- [DIRECTIONS FOR THIS TASK] For each line below that contains the word "leaves", return that line.
-- DATA RECORDS follows --
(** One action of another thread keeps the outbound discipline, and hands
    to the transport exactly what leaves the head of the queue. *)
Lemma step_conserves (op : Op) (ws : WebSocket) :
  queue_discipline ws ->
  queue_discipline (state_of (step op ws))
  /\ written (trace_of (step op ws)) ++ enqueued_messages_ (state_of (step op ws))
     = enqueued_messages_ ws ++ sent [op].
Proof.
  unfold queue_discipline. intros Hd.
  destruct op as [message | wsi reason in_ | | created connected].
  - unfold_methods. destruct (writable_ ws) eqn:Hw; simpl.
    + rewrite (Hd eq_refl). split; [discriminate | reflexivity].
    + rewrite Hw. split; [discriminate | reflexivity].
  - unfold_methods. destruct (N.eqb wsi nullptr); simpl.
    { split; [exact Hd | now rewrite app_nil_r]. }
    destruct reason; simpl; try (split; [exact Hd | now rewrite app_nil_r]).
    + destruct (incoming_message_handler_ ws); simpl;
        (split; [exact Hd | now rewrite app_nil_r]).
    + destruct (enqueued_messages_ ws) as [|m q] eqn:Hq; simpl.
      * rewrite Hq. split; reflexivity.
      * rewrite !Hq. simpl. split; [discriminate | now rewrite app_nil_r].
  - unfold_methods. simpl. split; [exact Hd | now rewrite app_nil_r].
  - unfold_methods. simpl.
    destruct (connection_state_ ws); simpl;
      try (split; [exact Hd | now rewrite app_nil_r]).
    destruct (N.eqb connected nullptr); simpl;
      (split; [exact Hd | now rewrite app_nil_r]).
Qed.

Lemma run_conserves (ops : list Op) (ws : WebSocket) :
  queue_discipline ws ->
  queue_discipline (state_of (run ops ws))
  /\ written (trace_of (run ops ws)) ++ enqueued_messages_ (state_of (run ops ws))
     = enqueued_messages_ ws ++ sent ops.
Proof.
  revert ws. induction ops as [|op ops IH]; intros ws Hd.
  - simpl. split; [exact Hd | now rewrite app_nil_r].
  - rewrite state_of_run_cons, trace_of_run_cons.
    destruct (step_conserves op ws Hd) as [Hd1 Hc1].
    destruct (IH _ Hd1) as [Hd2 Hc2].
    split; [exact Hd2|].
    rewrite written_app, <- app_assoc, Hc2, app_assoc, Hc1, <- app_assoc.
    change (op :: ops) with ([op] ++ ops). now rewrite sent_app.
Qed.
-- DATA RECORDS concluded --
-- DATA RECORDS follows --
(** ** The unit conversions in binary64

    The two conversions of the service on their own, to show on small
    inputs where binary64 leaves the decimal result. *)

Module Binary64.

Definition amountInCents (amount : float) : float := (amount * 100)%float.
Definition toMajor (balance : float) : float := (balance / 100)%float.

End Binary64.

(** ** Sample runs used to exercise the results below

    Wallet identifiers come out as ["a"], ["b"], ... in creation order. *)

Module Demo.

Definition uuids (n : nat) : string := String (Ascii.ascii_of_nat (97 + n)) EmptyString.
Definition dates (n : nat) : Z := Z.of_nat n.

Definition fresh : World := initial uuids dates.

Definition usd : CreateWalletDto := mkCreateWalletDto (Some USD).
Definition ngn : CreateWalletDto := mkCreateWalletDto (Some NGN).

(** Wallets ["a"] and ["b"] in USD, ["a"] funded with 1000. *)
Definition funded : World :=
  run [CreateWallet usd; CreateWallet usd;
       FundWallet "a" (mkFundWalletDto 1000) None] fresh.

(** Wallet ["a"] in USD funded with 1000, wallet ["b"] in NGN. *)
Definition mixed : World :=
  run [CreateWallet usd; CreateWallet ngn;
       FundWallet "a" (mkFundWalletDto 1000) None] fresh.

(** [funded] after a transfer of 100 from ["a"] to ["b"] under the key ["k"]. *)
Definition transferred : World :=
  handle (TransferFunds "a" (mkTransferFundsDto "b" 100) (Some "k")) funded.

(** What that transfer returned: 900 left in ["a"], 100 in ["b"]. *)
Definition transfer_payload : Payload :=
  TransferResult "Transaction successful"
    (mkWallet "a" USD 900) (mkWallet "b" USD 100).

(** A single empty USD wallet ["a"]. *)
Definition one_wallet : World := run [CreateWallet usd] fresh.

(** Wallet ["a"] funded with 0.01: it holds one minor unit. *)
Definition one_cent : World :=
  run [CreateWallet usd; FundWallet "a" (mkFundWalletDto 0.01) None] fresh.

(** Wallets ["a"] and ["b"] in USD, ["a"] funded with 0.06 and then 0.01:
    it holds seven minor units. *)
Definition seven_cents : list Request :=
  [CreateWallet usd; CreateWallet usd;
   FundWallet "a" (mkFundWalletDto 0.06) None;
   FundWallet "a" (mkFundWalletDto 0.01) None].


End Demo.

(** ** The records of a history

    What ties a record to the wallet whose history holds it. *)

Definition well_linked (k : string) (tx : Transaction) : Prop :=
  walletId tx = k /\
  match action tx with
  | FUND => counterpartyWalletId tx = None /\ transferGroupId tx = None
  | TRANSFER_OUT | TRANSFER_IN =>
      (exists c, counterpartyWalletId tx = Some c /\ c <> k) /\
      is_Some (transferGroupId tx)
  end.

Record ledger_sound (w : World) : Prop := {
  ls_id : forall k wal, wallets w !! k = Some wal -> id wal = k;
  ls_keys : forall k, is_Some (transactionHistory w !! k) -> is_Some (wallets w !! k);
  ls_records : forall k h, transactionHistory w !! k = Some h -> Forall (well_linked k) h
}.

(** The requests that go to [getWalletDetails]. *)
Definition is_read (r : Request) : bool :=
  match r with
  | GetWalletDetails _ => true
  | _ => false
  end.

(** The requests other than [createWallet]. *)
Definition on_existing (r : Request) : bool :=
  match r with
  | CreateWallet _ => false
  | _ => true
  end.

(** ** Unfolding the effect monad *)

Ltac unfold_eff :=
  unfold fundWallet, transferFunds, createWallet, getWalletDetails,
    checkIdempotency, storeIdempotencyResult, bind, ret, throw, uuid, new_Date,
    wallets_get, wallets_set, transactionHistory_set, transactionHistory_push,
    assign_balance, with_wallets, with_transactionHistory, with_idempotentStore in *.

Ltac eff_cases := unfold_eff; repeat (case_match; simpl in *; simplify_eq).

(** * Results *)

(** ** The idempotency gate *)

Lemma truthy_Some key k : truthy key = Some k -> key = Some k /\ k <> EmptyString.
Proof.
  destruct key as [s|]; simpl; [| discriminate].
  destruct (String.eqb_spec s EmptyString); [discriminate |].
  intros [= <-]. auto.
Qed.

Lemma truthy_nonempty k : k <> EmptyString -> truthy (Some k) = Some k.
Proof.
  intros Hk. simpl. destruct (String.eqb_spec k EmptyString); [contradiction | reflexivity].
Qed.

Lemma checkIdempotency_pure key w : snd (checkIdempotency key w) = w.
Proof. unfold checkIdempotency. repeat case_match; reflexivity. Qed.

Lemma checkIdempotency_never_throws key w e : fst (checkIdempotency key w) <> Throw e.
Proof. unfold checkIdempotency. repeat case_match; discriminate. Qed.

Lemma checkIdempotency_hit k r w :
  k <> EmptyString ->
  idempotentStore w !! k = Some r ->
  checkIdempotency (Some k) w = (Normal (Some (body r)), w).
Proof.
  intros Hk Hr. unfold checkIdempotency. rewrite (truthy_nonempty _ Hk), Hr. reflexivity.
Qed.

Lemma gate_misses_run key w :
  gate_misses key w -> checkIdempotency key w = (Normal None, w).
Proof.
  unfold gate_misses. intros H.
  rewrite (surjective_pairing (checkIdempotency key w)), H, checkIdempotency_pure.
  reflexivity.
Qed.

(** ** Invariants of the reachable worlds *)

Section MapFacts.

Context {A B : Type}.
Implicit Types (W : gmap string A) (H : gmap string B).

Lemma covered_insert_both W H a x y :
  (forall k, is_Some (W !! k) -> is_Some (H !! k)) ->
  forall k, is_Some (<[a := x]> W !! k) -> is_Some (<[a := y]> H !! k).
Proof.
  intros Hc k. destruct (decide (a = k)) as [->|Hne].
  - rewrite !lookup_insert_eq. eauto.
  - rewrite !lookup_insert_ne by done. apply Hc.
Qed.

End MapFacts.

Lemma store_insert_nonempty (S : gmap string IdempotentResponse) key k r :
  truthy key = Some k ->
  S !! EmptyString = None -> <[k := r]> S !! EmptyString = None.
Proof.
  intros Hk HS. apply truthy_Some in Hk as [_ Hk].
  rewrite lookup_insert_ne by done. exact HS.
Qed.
-- DATA RECORDS concluded --
-- DATA RECORDS follows --
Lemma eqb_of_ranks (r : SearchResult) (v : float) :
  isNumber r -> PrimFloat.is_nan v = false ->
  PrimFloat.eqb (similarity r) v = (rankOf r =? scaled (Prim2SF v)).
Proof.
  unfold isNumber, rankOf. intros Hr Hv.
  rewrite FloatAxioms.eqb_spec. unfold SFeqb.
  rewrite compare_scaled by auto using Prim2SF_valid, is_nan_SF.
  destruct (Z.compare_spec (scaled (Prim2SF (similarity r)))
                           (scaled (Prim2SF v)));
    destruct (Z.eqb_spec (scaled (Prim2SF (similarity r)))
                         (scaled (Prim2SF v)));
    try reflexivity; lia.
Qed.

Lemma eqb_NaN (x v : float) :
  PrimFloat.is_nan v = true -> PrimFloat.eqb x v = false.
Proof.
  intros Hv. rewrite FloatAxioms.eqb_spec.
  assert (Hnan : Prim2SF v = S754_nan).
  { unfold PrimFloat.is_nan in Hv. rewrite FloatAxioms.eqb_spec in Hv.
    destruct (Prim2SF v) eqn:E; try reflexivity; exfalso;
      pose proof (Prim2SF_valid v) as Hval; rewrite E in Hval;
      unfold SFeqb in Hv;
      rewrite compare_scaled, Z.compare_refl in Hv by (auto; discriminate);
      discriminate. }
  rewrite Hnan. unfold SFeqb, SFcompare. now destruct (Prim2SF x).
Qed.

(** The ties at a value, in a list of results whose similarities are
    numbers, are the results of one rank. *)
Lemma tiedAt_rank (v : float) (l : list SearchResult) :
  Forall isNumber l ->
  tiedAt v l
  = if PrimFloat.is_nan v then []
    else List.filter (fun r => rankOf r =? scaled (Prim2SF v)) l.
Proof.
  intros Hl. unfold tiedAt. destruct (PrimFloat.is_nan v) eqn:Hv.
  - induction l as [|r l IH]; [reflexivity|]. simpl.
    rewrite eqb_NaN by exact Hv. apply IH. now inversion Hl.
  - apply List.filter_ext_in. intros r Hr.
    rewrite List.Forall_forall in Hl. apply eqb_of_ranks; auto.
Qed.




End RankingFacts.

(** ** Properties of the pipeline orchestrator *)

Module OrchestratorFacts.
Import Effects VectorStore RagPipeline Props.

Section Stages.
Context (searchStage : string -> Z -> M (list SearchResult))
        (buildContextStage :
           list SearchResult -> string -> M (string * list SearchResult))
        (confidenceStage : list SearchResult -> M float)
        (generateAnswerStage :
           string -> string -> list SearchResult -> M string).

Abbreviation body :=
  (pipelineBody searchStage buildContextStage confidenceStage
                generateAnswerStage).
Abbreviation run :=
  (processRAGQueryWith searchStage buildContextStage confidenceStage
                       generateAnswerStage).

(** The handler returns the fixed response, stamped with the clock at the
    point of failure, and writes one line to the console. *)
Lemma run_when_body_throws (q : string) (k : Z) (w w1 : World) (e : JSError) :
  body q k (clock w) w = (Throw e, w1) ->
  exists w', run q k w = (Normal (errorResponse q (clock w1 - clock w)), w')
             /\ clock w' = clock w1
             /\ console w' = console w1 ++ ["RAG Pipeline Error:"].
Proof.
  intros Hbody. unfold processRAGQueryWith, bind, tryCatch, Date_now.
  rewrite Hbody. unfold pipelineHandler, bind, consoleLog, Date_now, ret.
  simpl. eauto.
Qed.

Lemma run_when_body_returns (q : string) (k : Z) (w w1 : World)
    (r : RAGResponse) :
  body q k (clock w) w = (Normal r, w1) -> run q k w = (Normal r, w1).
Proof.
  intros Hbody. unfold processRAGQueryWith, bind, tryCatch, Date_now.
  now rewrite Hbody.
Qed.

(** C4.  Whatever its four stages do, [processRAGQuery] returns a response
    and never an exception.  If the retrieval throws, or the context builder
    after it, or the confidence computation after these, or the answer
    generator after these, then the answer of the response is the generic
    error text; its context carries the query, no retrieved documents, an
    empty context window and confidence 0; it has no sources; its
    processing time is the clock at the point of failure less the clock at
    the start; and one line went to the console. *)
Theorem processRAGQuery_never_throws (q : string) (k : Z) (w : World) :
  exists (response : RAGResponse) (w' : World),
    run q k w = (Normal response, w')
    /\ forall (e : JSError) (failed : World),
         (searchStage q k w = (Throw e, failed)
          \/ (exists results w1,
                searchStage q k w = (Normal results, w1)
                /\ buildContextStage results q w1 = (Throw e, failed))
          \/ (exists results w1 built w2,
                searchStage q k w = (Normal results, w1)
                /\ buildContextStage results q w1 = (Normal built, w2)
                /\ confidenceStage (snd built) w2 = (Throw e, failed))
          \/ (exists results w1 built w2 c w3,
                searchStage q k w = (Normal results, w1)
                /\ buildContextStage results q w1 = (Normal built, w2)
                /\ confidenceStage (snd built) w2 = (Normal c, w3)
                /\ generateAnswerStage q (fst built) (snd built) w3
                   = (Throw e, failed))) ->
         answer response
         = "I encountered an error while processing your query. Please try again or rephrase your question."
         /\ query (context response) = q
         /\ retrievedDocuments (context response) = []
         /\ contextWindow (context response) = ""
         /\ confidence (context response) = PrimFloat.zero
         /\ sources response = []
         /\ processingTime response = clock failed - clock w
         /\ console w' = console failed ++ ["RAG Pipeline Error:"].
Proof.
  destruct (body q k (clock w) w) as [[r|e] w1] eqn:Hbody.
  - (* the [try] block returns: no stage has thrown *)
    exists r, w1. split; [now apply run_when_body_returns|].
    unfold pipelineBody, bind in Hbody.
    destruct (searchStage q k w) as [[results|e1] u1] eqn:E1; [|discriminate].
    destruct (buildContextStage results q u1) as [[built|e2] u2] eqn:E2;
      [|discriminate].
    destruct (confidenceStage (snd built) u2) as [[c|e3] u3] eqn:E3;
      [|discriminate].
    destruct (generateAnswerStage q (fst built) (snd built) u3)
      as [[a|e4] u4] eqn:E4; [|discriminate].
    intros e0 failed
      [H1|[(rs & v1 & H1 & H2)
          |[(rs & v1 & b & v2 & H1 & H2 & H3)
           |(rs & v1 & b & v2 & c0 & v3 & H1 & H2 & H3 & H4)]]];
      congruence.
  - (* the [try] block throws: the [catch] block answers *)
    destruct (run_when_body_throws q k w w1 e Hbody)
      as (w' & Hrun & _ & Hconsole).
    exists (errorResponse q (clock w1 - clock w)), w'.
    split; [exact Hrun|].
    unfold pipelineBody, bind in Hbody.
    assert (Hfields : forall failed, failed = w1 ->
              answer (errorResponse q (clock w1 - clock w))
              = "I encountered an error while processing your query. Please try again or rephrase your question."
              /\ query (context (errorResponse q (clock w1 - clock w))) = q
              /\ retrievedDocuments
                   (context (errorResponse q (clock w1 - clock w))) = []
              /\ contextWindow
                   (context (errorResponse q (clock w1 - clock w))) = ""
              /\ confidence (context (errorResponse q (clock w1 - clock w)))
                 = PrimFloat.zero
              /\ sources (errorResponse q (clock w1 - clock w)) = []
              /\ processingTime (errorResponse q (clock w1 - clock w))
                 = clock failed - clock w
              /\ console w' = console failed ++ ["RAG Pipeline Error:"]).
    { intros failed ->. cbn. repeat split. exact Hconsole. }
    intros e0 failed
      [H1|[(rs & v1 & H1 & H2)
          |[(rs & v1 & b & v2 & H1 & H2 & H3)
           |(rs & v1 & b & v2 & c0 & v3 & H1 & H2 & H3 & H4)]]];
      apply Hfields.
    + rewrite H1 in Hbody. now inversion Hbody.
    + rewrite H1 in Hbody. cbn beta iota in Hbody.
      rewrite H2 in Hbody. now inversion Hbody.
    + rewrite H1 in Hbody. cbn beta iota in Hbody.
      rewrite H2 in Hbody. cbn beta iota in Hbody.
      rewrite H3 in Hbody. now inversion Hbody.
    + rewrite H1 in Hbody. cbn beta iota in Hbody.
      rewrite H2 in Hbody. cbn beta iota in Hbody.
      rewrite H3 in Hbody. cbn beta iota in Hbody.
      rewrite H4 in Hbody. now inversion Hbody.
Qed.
-- DATA RECORDS concluded --
- [WRITTEN SOLUTION]
    to the transport exactly what leaves the head of the queue. *)
    inputs where binary64 leaves the decimal result. *)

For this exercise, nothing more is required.